Goal of the exercise »
Select, from the data, each line where "Hline" occurs.

Extracted information »
(** The fold only ever adds to its accumulator. *)
Lemma reduce_acc (p : CursorPosition) (ls : list jsstring) (i acc d : Z) :
  reduce_from (offsetStep p) ls i (acc + d)
  = reduce_from (offsetStep p) ls i acc + d.
Proof.
  revert i acc. induction ls as [|l ls IH]; intros i acc; simpl.
  - reflexivity.
  - rewrite <- IH. f_equal. unfold offsetStep.
    destruct (i <? line p); [lia|]. destruct (i =? line p); lia.
Qed.

(** Starting the indices one later is looking for the line before. *)
Lemma reduce_shift (p : CursorPosition) (ls : list jsstring) (i acc : Z) :
  reduce_from (offsetStep p) ls (i + 1) acc
  = reduce_from (offsetStep {| line := line p - 1; ch := ch p |}) ls i acc.
Proof.
  revert i acc. induction ls as [|l ls IH]; intros i acc; simpl.
  - reflexivity.
  - rewrite IH. f_equal. unfold offsetStep. simpl.
    destruct (i + 1 <? line p) eqn:E1, (i <? line p - 1) eqn:E2;
      try reflexivity;
      try (apply Z.ltb_lt in E1; apply Z.ltb_ge in E2; lia);
      try (apply Z.ltb_ge in E1; apply Z.ltb_lt in E2; lia).
    destruct (i + 1 =? line p) eqn:E3, (i =? line p - 1) eqn:E4;
      try reflexivity;
      try (apply Z.eqb_eq in E3; apply Z.eqb_neq in E4; lia);
      try (apply Z.eqb_neq in E3; apply Z.eqb_eq in E4; lia).
Qed.

(** [positionToCursorOffset], unit by unit. *)
Lemma toOffset_nil (p : CursorPosition) :
  positionToCursorOffset [] p
  = if 0 <? line p then 1 else if 0 =? line p then ch p else 0.
Proof.
  unfold positionToCursorOffset, reduce, split_nl, reduce_from, offsetStep.
  change (len (@nil codeunit)) with 0.
  destruct (0 <? line p); [reflexivity|].
  destruct (0 =? line p); lia.
Qed.

Lemma toOffset_newline (r : jsstring) (p : CursorPosition) :
  positionToCursorOffset (NL :: r) p
  = if 0 <? line p
    then 1 + positionToCursorOffset r {| line := line p - 1; ch := ch p |}
    else if 0 =? line p then ch p else 0.
Proof.
  unfold positionToCursorOffset, reduce. rewrite split_nl_newline.
  simpl reduce_from. unfold offsetStep at 2.
  change (len (@nil codeunit)) with 0.
  destruct (0 <? line p) eqn:E1.
  - change (0 + 0 + 1) with (0 + 1). change 1 with (0 + 1) at 1.
    rewrite reduce_acc, reduce_shift. lia.
  - apply Z.ltb_ge in E1. apply reduce_past. lia.
Qed.

Lemma toOffset_other (c : codeunit) (r : jsstring) (p : CursorPosition) :
  c <> NL ->
  positionToCursorOffset (c :: r) p
  = if 0 <? line p then 1 + positionToCursorOffset r p
    else positionToCursorOffset r p.
Proof.
  intros Hc. unfold positionToCursorOffset, reduce.
  destruct (split_nl_cons r) as [l [ls Hr]].
  rewrite (split_nl_other c r l ls Hc Hr), Hr. simpl reduce_from.
  assert (Hstep : offsetStep p 0 (c :: l) 0
                  = if 0 <? line p then offsetStep p 0 l 0 + 1
                    else offsetStep p 0 l 0).
  { unfold offsetStep. rewrite len_cons. destruct (0 <? line p); lia. }
  rewrite Hstep. destruct (0 <? line p).
  - rewrite reduce_acc. lia.
  - reflexivity.
Qed.

(** On line 0 the offset is the column. *)
Lemma toOffset_line0 (b : jsstring) (c : Z) :
  positionToCursorOffset b {| line := 0; ch := c |} = c.
Proof.
  induction b as [|x r IH].
  - rewrite toOffset_nil. reflexivity.
  - destruct (N.eq_dec x NL) as [->|Hx].
    + rewrite toOffset_newline. reflexivity.
    + rewrite toOffset_other by assumption. simpl. exact IH.
Qed.

(** *** [cursorOffsetToPosition], unit by unit *)

Lemma slice0_prefix (s : jsstring) (o : Z) :
  0 <= o <= len s -> slice0 s o = firstn (Z.to_nat o) s.
Proof.
  intros H. unfold slice0.
  destruct (o <? 0) eqn:E; [apply Z.ltb_lt in E; lia|].
  rewrite Z.min_l by lia. reflexivity.
Qed.

Lemma slice0_cons (c : codeunit) (r : jsstring) (o : Z) :
  0 < o <= len (c :: r) -> slice0 (c :: r) o = c :: slice0 r (o - 1).
Proof.
  intros H. rewrite len_cons in H.
  rewrite !slice0_prefix by (rewrite ?len_cons; lia).
  replace (Z.to_nat o) with (S (Z.to_nat (o - 1))) by lia. reflexivity.
Qed.

Lemma toPosition_zero (b : jsstring) :
  cursorOffsetToPosition b 0 = {| line := 0; ch := 0 |}.
Proof.
  unfold cursorOffsetToPosition.
  rewrite slice0_prefix by (pose proof (len_nonneg b); lia).
  reflexivity.
Qed.

Lemma toPosition_line (b : jsstring) (o : Z) :
  line (cursorOffsetToPosition b o)
  = Z.of_nat (count_occ N.eq_dec (slice0 b o) NL).
Proof.
  unfold cursorOffsetToPosition, len. simpl.
  rewrite length_split_nl. lia.
Qed.

Lemma toPosition_newline (r : jsstring) (o : Z) :
  0 < o <= len (NL :: r) ->
  cursorOffsetToPosition (NL :: r) o
  = {| line := line (cursorOffsetToPosition r (o - 1)) + 1;
       ch := ch (cursorOffsetToPosition r (o - 1)) |}.
Proof.
  intros H. unfold cursorOffsetToPosition. rewrite slice0_cons by assumption.
  set (s := slice0 r (o - 1)). simpl line. simpl ch.
  unfold len. rewrite !length_split_nl.
  rewrite count_occ_cons_eq by reflexivity.
  f_equal; [lia|].
  simpl lastIndexOf. pose proof (lastIndexOf_lower s NL).
  destruct (0 <=? lastIndexOf s NL) eqn:E.
  - lia.
  - apply Z.leb_gt in E. lia.
Qed.

Lemma toPosition_other (c : codeunit) (r : jsstring) (o : Z) :
  c <> NL -> 0 < o <= len (c :: r) ->
  cursorOffsetToPosition (c :: r) o
  = if line (cursorOffsetToPosition r (o - 1)) =? 0
    then {| line := 0; ch := ch (cursorOffsetToPosition r (o - 1)) + 1 |}
    else cursorOffsetToPosition r (o - 1).
Proof.
  intros Hc H. rewrite (toPosition_line r).
  unfold cursorOffsetToPosition. rewrite slice0_cons by assumption.
  set (s := slice0 r (o - 1)). simpl ch.
  unfold len. rewrite !length_split_nl.
  rewrite count_occ_cons_neq by assumption.
  simpl lastIndexOf. pose proof (lastIndexOf_lower s NL).
  pose proof (lastIndexOf_absent s NL) as Ha.
  apply N.eqb_neq in Hc. rewrite Hc.
  destruct (Z.of_nat (count_occ N.eq_dec s NL) =? 0) eqn:E0.
  - apply Z.eqb_eq in E0.
    assert (Hk : lastIndexOf s NL = -1) by (apply Ha; lia).
    rewrite Hk. change (0 <=? -1) with false. cbv iota. f_equal; lia.
  - apply Z.eqb_neq in E0.
    destruct (0 <=? lastIndexOf s NL) eqn:E.
    + f_equal; lia.
    + apply Z.leb_gt in E.
      assert (Hk : lastIndexOf s NL = -1) by lia. apply Ha in Hk. lia.
Qed.

Lemma toPosition_line_nonneg (b : jsstring) (o : Z) :
  0 <= line (cursorOffsetToPosition b o).
Proof. rewrite toPosition_line. lia. Qed.

(** *** Valid positions, unit by unit *)

Lemma validPosition_nil (p : CursorPosition) :
  validPosition [] p = true -> line p = 0 /\ ch p = 0.
Proof.
  unfold validPosition. simpl split_nl. intros H.
  apply andb_true_iff in H. destruct H as [Hl H]. apply Z.leb_le in Hl.
  destruct (Z.to_nat (line p)) as [|[|n]] eqn:E; simpl in H; try discriminate.
  apply andb_true_iff in H. destruct H as [H1 H2].
  apply Z.leb_le in H1. apply Z.leb_le in H2. cbn in H2. lia.
Qed.

Lemma validPosition_newline (r : jsstring) (p : CursorPosition) :
  validPosition (NL :: r) p = true ->
  (line p = 0 /\ ch p = 0) \/
  (0 < line p /\ validPosition r {| line := line p - 1; ch := ch p |} = true).
Proof.
  unfold validPosition. rewrite split_nl_newline. intros H.
  apply andb_true_iff in H. destruct H as [Hl H]. apply Z.leb_le in Hl.
  destruct (Z.to_nat (line p)) as [|n] eqn:E; simpl in H.
  - left. apply andb_true_iff in H. destruct H as [H1 H2].
    apply Z.leb_le in H1. apply Z.leb_le in H2. cbn in H2. lia.
  - right. split; [lia|]. simpl line. simpl ch.
    replace (Z.to_nat (line p - 1)) with n by lia.
    rewrite H. replace (0 <=? line p - 1) with true; [reflexivity|].
    symmetry. apply Z.leb_le. lia.
Qed.

Lemma validPosition_other (c : codeunit) (r : jsstring) (p : CursorPosition) :
  c <> NL -> validPosition (c :: r) p = true ->
  (line p = 0 /\
   (ch p = 0 \/
    (0 < ch p /\ validPosition r {| line := 0; ch := ch p - 1 |} = true))) \/
  (0 < line p /\ validPosition r p = true).
Proof.
  intros Hc. unfold validPosition.
  destruct (split_nl_cons r) as [l [ls Hr]].
  rewrite (split_nl_other c r l ls Hc Hr), Hr. intros H.
  apply andb_true_iff in H. destruct H as [Hl H]. apply Z.leb_le in Hl.
  destruct (Z.to_nat (line p)) as [|n] eqn:E; simpl in H.
  - left. split; [lia|].
    apply andb_true_iff in H. destruct H as [H1 H2].
    apply Z.leb_le in H1. apply Z.leb_le in H2. rewrite len_cons in H2.
    destruct (Z.eq_dec (ch p) 0) as [H0|H0]; [now left|right].
    split; [lia|]. simpl.
    apply andb_true_iff. split; apply Z.leb_le; lia.
  - right. split; [lia|]. simpl. rewrite H.
    replace (0 <=? line p) with true; [reflexivity|].
    symmetry. apply Z.leb_le. lia.
Qed.

(** A valid position has an offset inside the buffer, and the offset leads
    back to the position. *)
Lemma valid_offset_inverse (b : jsstring) :
  forall p, validPosition b p = true ->
  0 <= positionToCursorOffset b p <= len b /\
  cursorOffsetToPosition b (positionToCursorOffset b p) = p.
Proof.
  induction b as [|x r IH]; intros [ln cl] Hv.
  - apply validPosition_nil in Hv. simpl in Hv. destruct Hv as [-> ->].
    split; [cbn; lia | reflexivity].
  - destruct (N.eq_dec x NL) as [->|Hx].
    + apply validPosition_newline in Hv. simpl in Hv.
      rewrite toOffset_newline. simpl line. simpl ch.
      rewrite len_cons. pose proof (len_nonneg r) as Hr.
      destruct Hv as [[-> ->]|[Hl Hv]].
      * simpl. split; [lia|]. apply toPosition_zero.
      * replace (0 <? ln) with true by (symmetry; apply Z.ltb_lt; lia).
        destruct (IH _ Hv) as [Hrange Hback].
        split; [lia|].
        rewrite toPosition_newline by (rewrite len_cons; lia).
        replace (1 + positionToCursorOffset r {| line := ln - 1; ch := cl |} - 1)
          with (positionToCursorOffset r {| line := ln - 1; ch := cl |}) by lia.
        rewrite Hback. simpl. f_equal. lia.
    + apply (validPosition_other x r _ Hx) in Hv. simpl in Hv.
      rewrite toOffset_other by assumption. simpl line.
      rewrite len_cons. pose proof (len_nonneg r) as Hr.
      destruct Hv as [[-> [->|[Hc Hv]]]|[Hl Hv]].
      * simpl. rewrite toOffset_line0. split; [lia|]. apply toPosition_zero.
      * simpl. rewrite toOffset_line0.
        destruct (IH _ Hv) as [Hrange Hback]. rewrite toOffset_line0 in *.
        split; [lia|].
        rewrite toPosition_other by (rewrite ?len_cons; assumption || lia).
        rewrite Hback. simpl. f_equal. lia.
      * replace (0 <? ln) with true by (symmetry; apply Z.ltb_lt; lia).
        destruct (IH _ Hv) as [Hrange Hback].
        split; [lia|].
        rewrite toPosition_other by (rewrite ?len_cons; assumption || lia).
        replace (1 + positionToCursorOffset r {| line := ln; ch := cl |} - 1)
          with (positionToCursorOffset r {| line := ln; ch := cl |}) by lia.
        rewrite Hback. simpl.
        destruct (ln =? 0) eqn:E; [apply Z.eqb_eq in E; lia | reflexivity].
Qed.

(** *** The last newline *)

(** A string has at most one last newline, and it is where [lastIndexOf]
    says. *)
Lemma lastNewlineAt_lastIndexOf (s : jsstring) (i : Z) :
  lastNewlineAt s i -> lastIndexOf s NL = i.
Proof.
  intros (Hi & Hn & Hafter).
  pose proof (lastIndexOf_lower s NL) as Hlow.
  destruct (Z.eq_dec (lastIndexOf s NL) (-1)) as [Hk|Hk].
  - apply lastIndexOf_absent in Hk.
    apply nth_error_In in Hn.
    apply (count_occ_not_In N.eq_dec) in Hk. contradiction.
  - destruct (lastIndexOf_found s NL _ eq_refl) as [Hn' Hafter']; [lia|].
    destruct (Z.lt_trichotomy (lastIndexOf s NL) i) as [Hlt|[Heq|Hgt]].
    + exfalso. apply (Hafter' (Z.to_nat i)); [lia | exact Hn].
    + exact Heq.
    + exfalso. apply (Hafter (Z.to_nat (lastIndexOf s NL))); [lia | exact Hn'].
Qed.

Lemma lastIndexOf_lastNewlineAt (s : jsstring) :
  newlines s <> 0%nat -> lastNewlineAt s (lastIndexOf s NL).
Proof.
  intros Hn. pose proof (lastIndexOf_lower s NL) as Hlow.
  assert (Hk : 0 <= lastIndexOf s NL).
  { destruct (Z.eq_dec (lastIndexOf s NL) (-1)) as [E|E]; [|lia].
    apply lastIndexOf_absent in E. contradiction. }
  destruct (lastIndexOf_found s NL _ eq_refl Hk) as [H1 H2].
  repeat split; assumption.
Qed.

(** * Theorems on the position codec *)

(** C1: for every buffer [b] and every offset [o] with
    [0 <= o <= length b], the position of [o] has offset [o]:
    [positionToCursorOffset b (cursorOffsetToPosition b o) = o]. *)
Theorem offset_roundtrip (b : jsstring) (o : Z) :
  0 <= o <= len b ->
  positionToCursorOffset b (cursorOffsetToPosition b o) = o.
Proof.
  revert o. induction b as [|x r IH]; intros o Ho.
  - cbn in Ho. assert (o = 0) by lia. subst o. reflexivity.
  - destruct (Z.eq_dec o 0) as [->|Hpos].
    { rewrite toPosition_zero. apply toOffset_line0. }
    rewrite len_cons in Ho.
    assert (Hin : 0 < o <= len (x :: r)) by (rewrite len_cons; lia).
    specialize (IH (o - 1) ltac:(lia)).
    pose proof (toPosition_line_nonneg r (o - 1)) as Hline.
    destruct (cursorOffsetToPosition r (o - 1)) as [ln cl] eqn:Eq.
    simpl in Hline.
    destruct (N.eq_dec x NL) as [->|Hx].
    + rewrite toPosition_newline, Eq by assumption. simpl.
      rewrite toOffset_newline. simpl line. simpl ch.
      replace (0 <? ln + 1) with true by (symmetry; apply Z.ltb_lt; lia).
      replace (ln + 1 - 1) with ln by lia. lia.
    + rewrite toPosition_other, Eq by assumption. simpl line. simpl ch.
      destruct (ln =? 0) eqn:E.
      * apply Z.eqb_eq in E. subst ln.
        rewrite toOffset_line0 in *. lia.
      * apply Z.eqb_neq in E.
        rewrite toOffset_other by assumption. simpl line.
        replace (0 <? ln) with true by (symmetry; apply Z.ltb_lt; lia).
        lia.
Qed.
(** * generate-model.ts: the generic model generator and the DataModel profile

    A shallow embedding of [src/utils/generate-model.ts] and the properties
    of its two entry points, [generateModel] and [generateDataModel].

    Data model.
    - A JavaScript value is a [value]: [undefined], [null], booleans,
      integer-valued numbers, strings, plain objects, dense arrays, and
      what property access reaches from those: the two prototype objects
      [Object.prototype] and [Array.prototype] and the built-in functions
      they hold.  A plain object is the finite map of its own properties
      (a property may be present and hold [undefined]); its prototype is
      [Object.prototype], so [key in obj] and [obj[key]] also see the
      members it inherits.  The members of the two prototypes are those of
      ECMAScript 2023 with its Annex B.
    - Code runs in strict mode (the file is a module): a function called
      without a receiver has [this] undefined.
    - A call has one of three outcomes: it returns a value, it throws, or
      it leaves what is modelled (a wrapper object, a model whose
      prototype was replaced, the text of a number that is no safe
      integer or of a function).  Callbacks (field transformers, the
      post-process hook) are functions with such an outcome.
    - A field-mapping table is the list of its [Object.entries], in
      iteration order; a target model is a finite map from field names to
      values.

    The helpers that do not depend on the date library alone are embedded
    too: [kebabToCamel] and [getReadTime], and, over what [dayjs]
    computes for a date, [sortByPublishedAt], [sortByDate] and
    [isBetween]. *)

From Stdlib Require Import Ascii.
From stdpp Require Import gmap strings list fin_maps pretty sorting.
Lemma calculateOutputRotation_startupLines (s : t) :
  startupLines (calculateOutputRotation s) = startupLines s.
Proof.
  destruct (string_dec (gyroId s) "") as [E|E].
  - rewrite calculateOutputRotation_no_gyro by exact E. reflexivity.
  - destruct (Rlt_dec 0 (startupTime s)).
    + rewrite calculateOutputRotation_suppressed by assumption.
      apply countSilentCycles_startupLines.
    + rewrite calculateOutputRotation_published by assumption.
      rewrite startupLines_emit. kept startupLines.
      apply countSilentCycles_startupLines.
Qed.

Lemma gyroInputs_startupLines (r : QSensorReading.t) (s : t) :
  startupLines (gyroInputs r s) =
  if Rlt_dec 0 (startupTime s) then
    if Rlt_dec (startupTime s - wDeltaT s) 0 then S (startupLines s)
    else startupLines s
  else startupLines s.
Proof.
  open_def gyroInputs. cbv zeta.
  change (startupTime (set_gyroSilentCycles 0 s)) with (startupTime s).
  change (wDeltaT (set_gyroSilentCycles 0 s)) with (wDeltaT s).
  destruct (Rlt_dec 0 (startupTime s)); [|reflexivity].
  change (startupTime (set_startupTime ?v ?x)) with v.
  destruct (Rlt_dec (startupTime s - wDeltaT s) 0); reflexivity.
Qed.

Solution to this task »
    pose proof (toPosition_line_nonneg r (o - 1)) as Hline.
    simpl in Hline.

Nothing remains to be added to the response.